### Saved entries
(** * Book-review platform: authentication and access-control core

    A shallow embedding of [backend/auth.py], of the registration and
    start-up code of [backend/main.py] and of the [User] table of
    [models.py], followed by the properties of the lockout tracker, the
    PIN issuer and the session tokens.

    Conventions of the embedding:
    - a Python [int] is a [Z];
    - a naive [datetime] is the number of microseconds since the Unix
      epoch, a [timedelta] is the normalised triple Python keeps;
    - the module-level dict [failed_attempts] is a [gmap] from strings;
    - the [User] table is the list of its rows in the order the store
      returns them, so that [.first()] is the first match of that list;
    - every value that the code obtains from outside (a reading of
      [datetime.utcnow()], a result of [random.randint]) is an argument
      of the function that obtains it;
    - a function that reads or writes the dict or the session is a
      computation in the state-and-exception monad [M]: an exception
      leaves the state as it was at the point of the [raise]. *)

From Stdlib Require Import ZArith Ascii String List Lia Bool.
From stdpp Require Import base option list strings pretty gmap fin_maps.

Local Open Scope string_scope.
Local Open Scope Z_scope.

(** ** Time: [datetime] and [timedelta] *)

Module Datetime.

(** A naive UTC [datetime], in microseconds since the epoch. *)
Definition datetime := Z.

(** [timedelta] as Python stores it: [0 <= seconds < 86400] and
    [0 <= microseconds < 10^6]; only [days] carries the sign. *)
Record timedelta := mk_timedelta {
  days : Z;
  seconds : Z;
  microseconds : Z
}.

Definition us_per_second : Z := 1000000.
Definition us_per_day : Z := 86400 * us_per_second.

(** The normalisation done by the [timedelta] constructor. *)
Definition timedelta_of_us (us : Z) : timedelta :=
  {| days := us / us_per_day;
     seconds := (us mod us_per_day) / us_per_second;
     microseconds := us mod us_per_second |}.

(** [a - b] on datetimes. *)
Definition datetime_sub (a b : datetime) : timedelta :=
  timedelta_of_us (a - b).

(** [timedelta(hours=h)]. *)
Definition hours (h : Z) : timedelta :=
  timedelta_of_us (h * 3600 * us_per_second).

Definition total_us (d : timedelta) : Z :=
  days d * us_per_day + seconds d * us_per_second + microseconds d.

(** [a + d] on a datetime and a timedelta. *)
Definition datetime_add (a : datetime) (d : timedelta) : datetime :=
  a + total_us d.

(** [calendar.timegm(d.utctimetuple())]: whole seconds since the epoch. *)
Definition timegm (d : datetime) : Z := d / us_per_second.

(** [n] whole seconds as a span of microseconds. *)
Definition secs (n : Z) : Z := n * us_per_second.

End Datetime.
Export Datetime.

(** ** Exceptions *)

Inductive Exn :=
  | HTTPException (status_code : Z) (detail : string)
  | OperationalError
  | JWTError
  | TypeError.

Definition status_of (e : Exn) : option Z :=
  match e with
  | HTTPException c _ => Some c
  | _ => None
  end.

Definition HTTP_400_BAD_REQUEST : Z := 400.
Definition HTTP_401_UNAUTHORIZED : Z := 401.
Definition HTTP_403_FORBIDDEN : Z := 403.
Definition HTTP_404_NOT_FOUND : Z := 404.
Definition HTTP_429_TOO_MANY_REQUESTS : Z := 429.
Definition HTTP_500_INTERNAL_SERVER_ERROR : Z := 500.

(** The errors of the spec's taxonomy, as the code raises them. *)
Definition AccountLocked : Exn :=
  HTTPException HTTP_429_TOO_MANY_REQUESTS
    "Account locked: Too many failed attempts. Try again later.".

Definition InvalidPin : Exn :=
  HTTPException HTTP_401_UNAUTHORIZED
    "Invalid PIN: Please check your PIN and try again".

Definition IssuanceExhausted : Exn :=
  HTTPException HTTP_500_INTERNAL_SERVER_ERROR
    "Could not generate unique PIN".

Definition MissingCredential : Exn :=
  HTTPException HTTP_401_UNAUTHORIZED "Missing authorization header".

Definition credentials_exception : Exn :=
  HTTPException HTTP_401_UNAUTHORIZED "Could not validate credentials".

Inductive Result (A : Type) :=
  | Return (a : A)
  | Raise (e : Exn).
Arguments Return {A} a.
Arguments Raise {A} e.

(** ** The [User] table and the session *)

Record User := mk_User {
  id : Z;                 (* primary key, assigned by the store on insert *)
  full_name : string;
  pin_code : string;
  role : string;
  created_at : datetime
}.

(** The [select] statements the code builds, by their [where] clause. *)
Inductive Select :=
  | WhereName (name : string)                (* full_name == name *)
  | WhereNameIlike (pattern : string)        (* full_name.ilike(pattern) *)
  | WhereNameAndPin (name pin : string).     (* (full_name == name) & (pin_code == pin) *)

Inductive Statement :=
  | Exec (q : Select)
  | Get (user_id : Z)
  | Insert (u : User)
  | Delete (user_id : Z).

Record Session := mk_Session {
  users : list User;             (* rows, in the order the store yields them *)
  next_id : Z;                   (* next value of the primary-key sequence *)
  statements : list Statement    (* what was sent to the store, latest first *)
}.

(** ** Case-insensitive pattern match: [ILIKE]

    [%] matches any run of characters, [_] any one character and a
    backslash takes the next pattern character literally.  Letters are
    folded over ASCII; a pattern that ends in a lone backslash (for which
    PostgreSQL reports an error when the match reaches it) matches
    nothing. *)

Definition lower (c : ascii) : ascii :=
  let n := nat_of_ascii c in
  if ((65 <=? n) && (n <=? 90))%nat then ascii_of_nat (n + 32) else c.

Definition ascii_ieq (a b : ascii) : bool := Ascii.eqb (lower a) (lower b).

Fixpoint like_ci (p s : string) {struct p} : bool :=
  match p with
  | EmptyString => match s with EmptyString => true | _ => false end
  | String c p' =>
      if Ascii.eqb c "%"%char then
        (fix skip (s : string) : bool :=
           like_ci p' s ||
           match s with
           | EmptyString => false
           | String _ s' => skip s'
           end) s
      else if Ascii.eqb c "_"%char then
        match s with
        | EmptyString => false
        | String _ s' => like_ci p' s'
        end
      else if Ascii.eqb c "\"%char then
        match p' with
        | EmptyString => false
        | String e p'' =>
            match s with
            | EmptyString => false
            | String d s' => ascii_ieq e d && like_ci p'' s'
            end
        end
      else
        match s with
        | EmptyString => false
        | String d s' => ascii_ieq c d && like_ci p' s'
        end
  end.

(** [column.ilike(pattern)]. *)
Definition ilike (column pattern : string) : bool := like_ci pattern column.

Definition where_ (q : Select) (u : User) : bool :=
  match q with
  | WhereName name => String.eqb (full_name u) name
  | WhereNameIlike pattern => ilike (full_name u) pattern
  | WhereNameAndPin name pin =>
      String.eqb (full_name u) name && String.eqb (pin_code u) pin
  end.

(** ** The world and the monad *)

Record World := mk_World {
  failed_attempts : gmap string (Z * datetime);
  session : Session
}.

Definition M (A : Type) : Type := World -> Result A * World.

Definition ret {A} (a : A) : M A := fun w => (Return a, w).

Definition bind {A B} (m : M A) (k : A -> M B) : M B :=
  fun w =>
    match m w with
    | (Return a, w') => k a w'
    | (Raise e, w') => (Raise e, w')
    end.

Definition raise {A} (e : Exn) : M A := fun w => (Raise e, w).

Notation "'let!' x ':=' c 'in' k" := (bind c (fun x => k))
  (at level 10, x name, c at level 200, k at level 200).
Notation "'do!' c 'in' k" := (bind c (fun _ => k))
  (at level 10, c at level 200, k at level 200).

Definition get_failed : M (gmap string (Z * datetime)) :=
  fun w => (Return (failed_attempts w), w).

Definition set_failed (fa : gmap string (Z * datetime)) : M unit :=
  fun w => (Return tt, {| failed_attempts := fa; session := session w |}).

Definition log_statement (st : Statement) (s : Session) : Session :=
  {| users := users s; next_id := next_id s;
     statements := st :: statements s |}.

(** [session.exec(select(User).where(q)).first()]. *)
Definition exec_first (q : Select) : M (option User) :=
  fun w =>
    (Return (List.find (where_ q) (users (session w))),
     {| failed_attempts := failed_attempts w;
        session := log_statement (Exec q) (session w) |}).

(** [session.get(User, user_id)]. *)
Definition session_get (user_id : Z) : M (option User) :=
  fun w =>
    (Return (List.find (fun u => (id u =? user_id)%Z) (users (session w))),
     {| failed_attempts := failed_attempts w;
        session := log_statement (Get user_id) (session w) |}).

(** [session.add(User(...)); session.commit()]: the row gets the next
    primary key and is appended to the table. *)
Definition session_add (name pin role_ : string) (now : datetime) : M User :=
  fun w =>
    let s := session w in
    let u := {| id := next_id s; full_name := name; pin_code := pin;
                role := role_; created_at := now |} in
    (Return u,
     {| failed_attempts := failed_attempts w;
        session := {| users := users s ++ [u];
                      next_id := next_id s + 1;
                      statements := Insert u :: statements s |} |}).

### ASSIGNMENT
Of the entries above, repeat exactly the lines between the line with "Definition exec_first (q" and the line with "session := log_statement (Get", inclusive, and no others.

### TASK ANSWER
Definition exec_first (q : Select) : M (option User) :=
  fun w =>
    (Return (List.find (where_ q) (users (session w))),
     {| failed_attempts := failed_attempts w;
        session := log_statement (Exec q) (session w) |}).

(** [session.get(User, user_id)]. *)
Definition session_get (user_id : Z) : M (option User) :=
  fun w =>
    (Return (List.find (fun u => (id u =? user_id)%Z) (users (session w))),
     {| failed_attempts := failed_attempts w;
        session := log_statement (Get user_id) (session w) |}).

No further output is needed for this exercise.